What the exercise asks ->
An exact, line-by-line copy is needed, beginning at the line with "need not terminate" and ending at the last line of the listing below.
··· Supplied data ···
(** * pyQCD: heatbath update, SU(2) subgroups, hopping matrix, conjugate gradient

    A shallow embedding of the numerical core of pyQCD:

    - [utils/matrices.hpp]: [construct_su2], [random_su2],
      [compute_su2_subgroup_pos], [extract_su2], [insert_su2];
    - [algorithms/heatbath.hpp]: [gen_heatbath_su2], [su2_heatbath_update],
      [heatbath_link_update], [heatbath_update];
    - [fermions/hopping_matrix.hpp]: the [HoppingMatrix] constructors and
      [apply_full];
    - [fermions/fermion_action.hpp] and the [TestAction] of the conjugate
      gradient test.

    The template parameter [Real] is idealised by the real numbers [R] of the
    Standard Library; [std::complex<Real>] is a pair of reals.  Unsigned
    32-bit arithmetic is written out on [Z] with [u32], signed 32-bit
    arithmetic with [s32].  Out-of-bounds accesses, exceptions and loops that
    need not terminate are explicit in the result types. *)

From Stdlib Require Import ZArith Reals Lra Lia String FunctionalExtensionality.
From stdpp Require Import base option list.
···
Answer section ->
    need not terminate are explicit in the result types. *)

From Stdlib Require Import ZArith Reals Lra Lia String FunctionalExtensionality.
From stdpp Require Import base option list.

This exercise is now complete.